A contaminação bacteriana segue uma lógica diferente. Aqui o sinal raramente é uma cor exótica – é a alteração sim, mas do cheiro e da textura: zonas encharcadas, odor a podre ou azedo. Por trás da mancha castanha que por vezes aparece em cogumelos já formados está um mecanismo bem descrito na literatura científica: a bactéria Pseudomonas tolaasii produz uma toxina, a tolaasina, um lipodepsipeptídeo que forma poros na membrana das células do cogumelo e provoca o seu colapso, a sua necrose. A mancha castanha que vemos é, na realidade, melanina, a própria defesa do cogumelo a reagir ao ataque. O que parece ser “a cor da contaminação” é, afinal, a cicatriz da batalha. E essa batalha tem um gatilho muito concreto: a literatura especializada indica que basta a superfície do cogumelo não secar 2 a 3 horas depois da rega para que as condições fiquem favoráveis às bactérias, o que torna a ventilação pós-rega tão decisiva quanto a higiene do espaço.

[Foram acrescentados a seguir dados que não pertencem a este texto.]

(* ===== verification/TurnSafety.v ===== *)
(** * What a turn can move and whom it can empower

    Over the forests [turn/src/executor/execute_tree.rs] walks: a run that
    succeeds conserves value against the turn's excess; and no run, however it
    ends, makes authority out of nothing, [Introduce] apart, which the last
    theorem shows to consult neither the actor nor the facets of the capability
    it passes on. *)

From stdpp Require Import base decidable option list gmap sorting strings relations.
From Stdlib Require Import ZArith Lia.
From S2P Require Import Prelude BabyBear Poseidon2 CapRoot Heap State Permissions Facet.
From S2P Require Import Derivation Capability Lifecycle Cell Migration Merkle Ledger Notes.
From S2P Require Import LedgerTree LedgerDelta LedgerRestore Channels Journal Executor Forest Metering.
From S2P Require Import ExecuteTree TurnRollback TurnTrace.

Open Scope Z_scope.

#[local] Opaque compute_canonical_fields_root_8.

(** ** Value *)

Section Value.
Context `{HB : Blake3} `{HC : ProgramCodec} `{HO : TurnOracles}.

(** The balances that left the ledger inside cells made sovereign. *)
Definition sov_value (es : list JournalEntry) : Z :=
  foldr (fun e acc => match e with JMakeSovereign c => cell_balance c | _ => 0 end + acc) 0 es.

Definition wealth (st : ExecState) : Z := supply (cells (x_ledger st)) + sov_value (x_journal st).

Lemma sov_value_app es1 es2 : sov_value (es1 ++ es2) = sov_value es1 + sov_value es2.
Proof. induction es1 as [|e es1 IH]; cbn; [done|]. fold (sov_value (es1 ++ es2)) (sov_value es1). lia. Qed.

Lemma supply_delete m id c : m !! id = Some c -> supply (delete id m) = supply m - cell_balance c.
Proof.
  intros Hc. rewrite <-(insert_delete_id m id c Hc) at 2.
  rewrite supply_fresh by apply lookup_delete_eq. lia.
Qed.

(** A successful run changes the wealth by [d]. *)
Definition shifts {A} (d : Z) (m : M A) : Prop :=
  forall st st' a, m st = Some (st', Ok a) -> wealth st' = wealth st + d.

Lemma shifts_ret {A} (a : A) : shifts 0 (ret a).
Proof. intros st st' b [= <- _]. lia. Qed.

Lemma shifts_throw {A} d e : shifts d (throw (A := A) e).
Proof. intros st st' b. discriminate. Qed.

Lemma shifts_reads {A} (f : Ledger -> result A TurnError) : shifts 0 (reads f).
Proof. intros st st' a [= <- _]. lia. Qed.

Lemma shifts_guard b e : shifts 0 (guard b e).
Proof. unfold guard. destruct b; [apply shifts_ret|apply shifts_throw]. Qed.

Lemma shifts_bind {A B} d1 d2 d (m : M A) (k : A -> M B) :
  shifts d1 m -> (forall a, shifts d2 (k a)) -> d = d1 + d2 -> shifts d (bind m k).
Proof.
  intros Hm Hk -> st st' b. unfold bind. destruct (m st) as [[st1 [a|e]]|] eqn:E; cbn; [|done|done].
  intros H. apply Hm in E. apply Hk in H. lia.
Qed.

Lemma shifts_total_bind {A B} d (o : option A) (k : A -> M B) :
  (forall a, o = Some a -> shifts d (k a)) -> shifts d (bind (total o) k).
Proof. intros Hk st st' r. unfold bind, total. destruct o as [a|]; [|done]. cbn. by apply Hk. Qed.

Lemma shifts_on_cell {A} d id e (body : Cell -> option (Cell * list JournalEntry * result A TurnError)) :
  (forall c c' es a, body c = Some (c', es, Ok a) ->
     cell_balance c' = cell_balance c + d /\ sov_value es = 0) ->
  shifts d (on_cell id e body).
Proof.
  intros Hb st st' a. unfold on_cell. destruct (cells (x_ledger st) !! id) as [c|] eqn:E; [|done].
  destruct (body (invalidate_leaf_cache c)) as [[[c' es] r]|] eqn:Eb; [|done].
  intros [= <- ->]. apply Hb in Eb as [Hbal Hsov]. unfold wealth. cbn.
  rewrite cells_get_mut, E, (supply_insert _ _ c), sov_value_app by done.
  change (cell_balance (invalidate_leaf_cache c)) with (cell_balance c) in Hbal. lia.
Qed.

Lemma shifts_create cell e : cell_balance cell = 0 -> shifts 0 (create cell e).
Proof.
  intros Hz st st' a. unfold create, insert_cell.
  destruct (cells (x_ledger st) !! c_id cell) eqn:E; [done|]. intros [= <- _]. unfold wealth.
  cbn [x_ledger x_journal record with_ledger]. rewrite cells_add_cell, supply_fresh, sov_value_app by done.
  change (cell_balance (invalidate_leaf_cache cell)) with (cell_balance cell). cbn. lia.
Qed.

Lemma shifts_for_each {A} (f : A -> M unit) (l : list A) :
  Forall (fun x => shifts 0 (f x)) l -> shifts 0 (for_each f l).
Proof. induction 1 as [|x l Hx _ IH]; [apply shifts_ret|]. by eapply shifts_bind. Qed.

Lemma shifts_if_hosted id (body : Cell -> option (Cell * list JournalEntry * result unit TurnError)) :
  (forall c c' es a, body c = Some (c', es, Ok a) ->
     cell_balance c' = cell_balance c /\ sov_value es = 0) ->
  shifts 0 (if_hosted id body).
Proof.
  intros Hb st st' a. unfold if_hosted. destruct (cells (x_ledger st) !! id) as [c|] eqn:E.
  - apply shifts_on_cell. intros c0 c' es a' H. apply Hb in H as [-> ->]. split; lia.
  - intros [= <- _]. unfold wealth. cbn [x_ledger x_journal with_ledger]. rewrite cells_get_mut, E. lia.
Qed.

(** Splits a computation that moves no value along its combinators. *)
Ltac shift :=
  repeat match goal with
    | |- shifts _ (ret _) => apply shifts_ret
    | |- shifts _ (throw _) => apply shifts_throw
    | |- shifts _ (reads _) => apply shifts_reads
    | |- shifts _ (guard _ _) => apply shifts_guard
    | |- shifts _ (bind (total _) _) => apply shifts_total_bind; intros ? ?
    | |- shifts _ (bind _ _) => eapply (shifts_bind 0 0); [|intros ?|reflexivity]
    | |- shifts _ (on_cell _ _ _) => apply shifts_on_cell; intros c c' es []; rewrite ?Z.add_0_r
    | |- shifts _ (if_hosted _ _) => apply shifts_if_hosted; intros c c' es []
    | |- shifts _ (if ?b then _ else _) => destruct b
    | |- shifts _ (match ?x with _ => _ end) => destruct x
    end.

(** A block that leaves the balance alone. *)
Ltac keeps :=
  cbn zeta beta; repeat case_match; intros; simplify_eq;
  rewrite ?Z.add_0_r; (split; [reflexivity|]); cbn; try reflexivity; repeat case_match; reflexivity.

Context (ex : TurnExecutor).

Lemma shifts_cross t a c act n b : shifts 0 (cross_cell ex t a c act n b).
Proof. unfold cross_cell. shift. Qed.

Lemma set_field_ext_balance w s k v s' b :
  set_field_ext w s k v = Some (s', b) -> balance s' = balance s.
Proof.
  unfold set_field_ext, set_field. destruct (_ <? _).
  - repeat case_match; by intros [= <- _].
  - destruct (compute_canonical_fields_root_8 _); [|done]. by intros [= <- _].
Qed.

Lemma increment_nonce_balance s : balance (increment_nonce s).1 = balance s.
Proof. unfold increment_nonce. by destruct (checked_add_u64 _ _). Qed.

Lemma bump_epoch_balance s : balance (bump_delegation_epoch s).1 = balance s.
Proof. unfold bump_delegation_epoch. by destruct (checked_add_u64 _ _). Qed.

Lemma shifts_set_field t a k i v : shifts 0 (apply_set_field ex t a k i v).
Proof.
  unfold apply_set_field. shift; try apply shifts_cross. cbn zeta. destruct (negb _); [discriminate|].
  destruct (_ <? _); [by intros [= <- <-]|].
  destruct (set_field_ext _ _ _ _) as [[s' b]|] eqn:E; [|discriminate]. intros [= <- <-].
  by apply set_field_ext_balance in E.
Qed.

Lemma shifts_increment_nonce t a k : shifts 0 (apply_increment_nonce ex t a k).
Proof.
  unfold apply_increment_nonce. shift; try apply shifts_cross. cbn zeta. destruct (negb _); [discriminate|].
  pose proof (increment_nonce_balance (c_state c)) as H. destruct (increment_nonce (c_state c)) as [s' []];
    intros; simplify_eq. done.
Qed.

Lemma shifts_set_permissions t a k p : shifts 0 (apply_set_permissions ex t a k p).
Proof. unfold apply_set_permissions. shift; try apply shifts_cross. keeps. Qed.

Lemma shifts_set_vk t a k p : shifts 0 (apply_set_verification_key ex t a k p).
Proof. unfold apply_set_verification_key. shift; try apply shifts_cross. keeps. Qed.

Lemma shifts_set_program t a k p : shifts 0 (apply_set_program ex t a k p).
Proof. unfold apply_set_program. shift; try apply shifts_cross. keeps. Qed.

(** *** The verbs that move value *)

Lemma shifts_transfer t a f to n : shifts 0 (apply_transfer ex t a f to n).
Proof.
  unfold apply_transfer. destruct (decide (f = to)) as [->|Hne].
  { rewrite bool_decide_true by done. intros st st' r. discriminate. }
  eapply (shifts_bind 0 0); [apply shifts_guard|intros _|reflexivity].
  eapply (shifts_bind 0 0); [apply shifts_cross|intros _|reflexivity].
  intros st st' r. unfold bind at 1, reads at 1.
  destruct (cell_or _ f _ _) as [[[old_f old_t] ni]|e] eqn:Er; cbn; [|discriminate].
  unfold cell_or, get in Er. destruct (cells (x_ledger st) !! f) as [fc|] eqn:Ef; [|discriminate].
  destruct (negb _); [discriminate|]. destruct (i64_try_from n) as [amt|]; [|discriminate]. cbn in Er.
  destruct (_ <? amt); [discriminate|].
  destruct (cells (x_ledger st) !! to) as [tc|] eqn:Et; [|discriminate].
  destruct (negb _); [discriminate|]. destruct (checked_add_i64 _ _); [|discriminate].
  injection Er as <- <- <-.
  unfold note_entries, bind, on_cell. cbn. rewrite Ef. cbn. rewrite cells_get_mut, Ef.
  rewrite lookup_insert_ne, Et by done. cbn. intros [= <- _]. unfold wealth. cbn [x_ledger x_journal with_ledger record].
  rewrite !cells_get_mut, Ef, lookup_insert_ne, Et by done.
  rewrite (supply_insert _ to tc) by (by rewrite lookup_insert_ne).
  rewrite (supply_insert _ f fc) by done. rewrite !sov_value_app. cbn. unfold cell_balance; cbn. lia.
Qed.

Lemma debit_moves s n s' : debit_balance s n = (s', true) -> balance s' = balance s - n.
Proof.
  unfold debit_balance. destruct (i64_try_from n) as [m|] eqn:E; [|done].
  apply i64_try_from_spec in E as [-> _]. destruct (_ <=? _); [|done]. by intros [= <-].
Qed.

Lemma credit_moves s n s' : credit_balance s n = (s', true) -> balance s' = balance s + n.
Proof.
  unfold credit_balance. destruct (i64_try_from n) as [m|] eqn:E; [|done].
  apply i64_try_from_spec in E as [-> _]. unfold checked_add_i64. destruct (in_i64 _); [|done].
  by intros [= <-].
Qed.

Lemma well_debit_moves s n s' : well_debit_balance s n = (s', true) -> balance s' = balance s - n.
Proof.
  unfold well_debit_balance. destruct (i64_try_from n) as [m|] eqn:E; [|done].
  apply i64_try_from_spec in E as [-> _]. unfold checked_sub_i64. destruct (in_i64 _); [|done].
  by intros [= <-].
Qed.

(** A block that applies one balance verb. *)
Ltac moves lem :=
  let E := fresh "E" in
  apply shifts_on_cell; intros c c' es []; cbn zeta;
  try (destruct (negb (is_live _)); [discriminate|]);
  match goal with
  | |- context [let '(_, _) := ?f (c_state c) ?n in _] =>
      destruct (f (c_state c) n) as [s' []] eqn:E; [|discriminate];
      intros [= <- <-]; apply lem in E; split; [exact E|reflexivity]
  end.

Lemma new_cell_empty pk tok c : cell_with_balance pk tok 0 = Some c -> cell_balance c = 0.
Proof.
  unfold cell_with_balance, state_new. destruct empty_fields_root as [fr|]; [|discriminate].
  destruct empty_heap_root; [|discriminate]. by intros [= <-].
Qed.

Lemma shifts_materialize tok w e : shifts 0 (materialize_well tok w e).
Proof.
  unfold materialize_well. shift. apply shifts_create.
  match goal with H : _ = Some _ |- _ => exact (new_cell_empty _ _ _ H) end.
Qed.

Lemma shifts_burn a t s n : shifts 0 (apply_burn ex a t s n).
Proof.
  unfold apply_burn, resolve_well. do 2 (eapply (shifts_bind 0 0); [shift|intros _|reflexivity]).
  eapply (shifts_bind 0 0); [shift|intros [tok w]|reflexivity].
  eapply (shifts_bind (- n) n); [moves debit_moves| |lia]. intros _.
  eapply (shifts_bind 0 n); [apply shifts_materialize| |lia]. intros _. moves credit_moves.
Qed.

Lemma shifts_mint a t s n : shifts 0 (apply_mint ex a t s n).
Proof.
  unfold apply_mint, resolve_well. eapply (shifts_bind 0 0); [shift|intros _|reflexivity].
  eapply (shifts_bind 0 0); [shift|intros [tok w]|reflexivity].
  do 2 (eapply (shifts_bind 0 0); [shift|intros _|reflexivity]).
  eapply (shifts_bind 0 0); [apply shifts_materialize|intros _|reflexivity].
  do 3 (eapply (shifts_bind 0 0); [shift|intros _|reflexivity]).
  eapply (shifts_bind (- n) n); [moves well_debit_moves| |lia]. intros _. moves credit_moves.
Qed.

(** *** The verbs that move none *)

Lemma shifts_install to e f : shifts 0 (install to e f).
Proof. unfold install. shift. destruct (f (c_capabilities c)) as [k [slot|]]; by intros [= <- <-]. Qed.

Lemma shifts_grant t a f to cap turn : shifts 0 (apply_grant_capability ex t a f to cap turn).
Proof. unfold apply_grant_capability. shift; [apply shifts_cross|apply shifts_install]. Qed.

Lemma shifts_introduce i r t p turn : shifts 0 (apply_introduce ex i r t p turn).
Proof. unfold apply_introduce. cbv zeta. shift. apply shifts_install. Qed.

Lemma shifts_insert_revocation k h : shifts 0 (insert_revocation k h).
Proof.
  intros st st' []. unfold insert_revocation. destruct (as_contains _ _); [intros [= <-]; lia|].
  destruct (revoked_insert _ _ _) as [[s' [?|?]]|]; [|discriminate|discriminate].
  intros [= <-]. unfold wealth. cbn [x_ledger x_journal record with_revoked]. rewrite sov_value_app. cbn. lia.
Qed.

Lemma shifts_revoke t a k s : shifts 0 (apply_revoke_capability ex t a k s).
Proof.
  unfold apply_revoke_capability. shift; try apply shifts_cross; try apply shifts_insert_revocation.
  all: cbn zeta; destruct (lookup_cap _ _) as [old|]; intros; simplify_eq; done.
Qed.

Lemma shifts_attenuate a k s p e x : shifts 0 (apply_attenuate_capability a k s p e x).
Proof.
  unfold apply_attenuate_capability. shift. destruct (lookup_cap _ _) as [prior|]; [|discriminate].
  destruct (attenuate_in_place _ _ _ _ _) as [k' [h|]]; [|discriminate]. by intros [= <- <-].
Qed.

Lemma shifts_create_cell pk tok b : shifts 0 (apply_create_cell pk tok b).
Proof.
  unfold apply_create_cell. cbv zeta. shift. apply shifts_create.
  match goal with H : _ = Some _ |- _ => exact (new_cell_empty _ _ _ H) end.
Qed.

Há ainda um contaminante em que o risco não é para o cultivo, mas para quem cultiva. O Aspergillus raramente é o mais agressivo a destruir substrato, mas é o que mais preocupa a nível de saúde humana. Os seus esporos são leves, microscópicos, e permanecem no ar durante muito tempo; a inalação repetida está associada à irritação respiratória e, em casos raros mas bem documentados, a infeções fúngicas sérias , a forma invasiva chega a ter uma taxa de mortalidade próxima dos 50%. Não é por acaso que a Organização Mundial da Saúde incluiu o Aspergillus fumigatus no grupo de prioridade crítica da sua primeira lista de fungos patogénicos, publicada em 2022, ao lado de espécies de Candida e Cryptococcus. Não é motivo para pânico, é motivo para nunca abrir um saco suspeito sem proteção respiratória, nem “confirmar” ao cheirar de perto.
No fundo, a pergunta não é “que cor é perigosa?”, é perceber que o micélio, saudável ou contaminado, está sempre a contar uma história química sobre o que se passa dentro do saco. Aprender a lê-la, em vez de confiar só na cor, é o que separa um grande produtor de cogumelos de um principiante.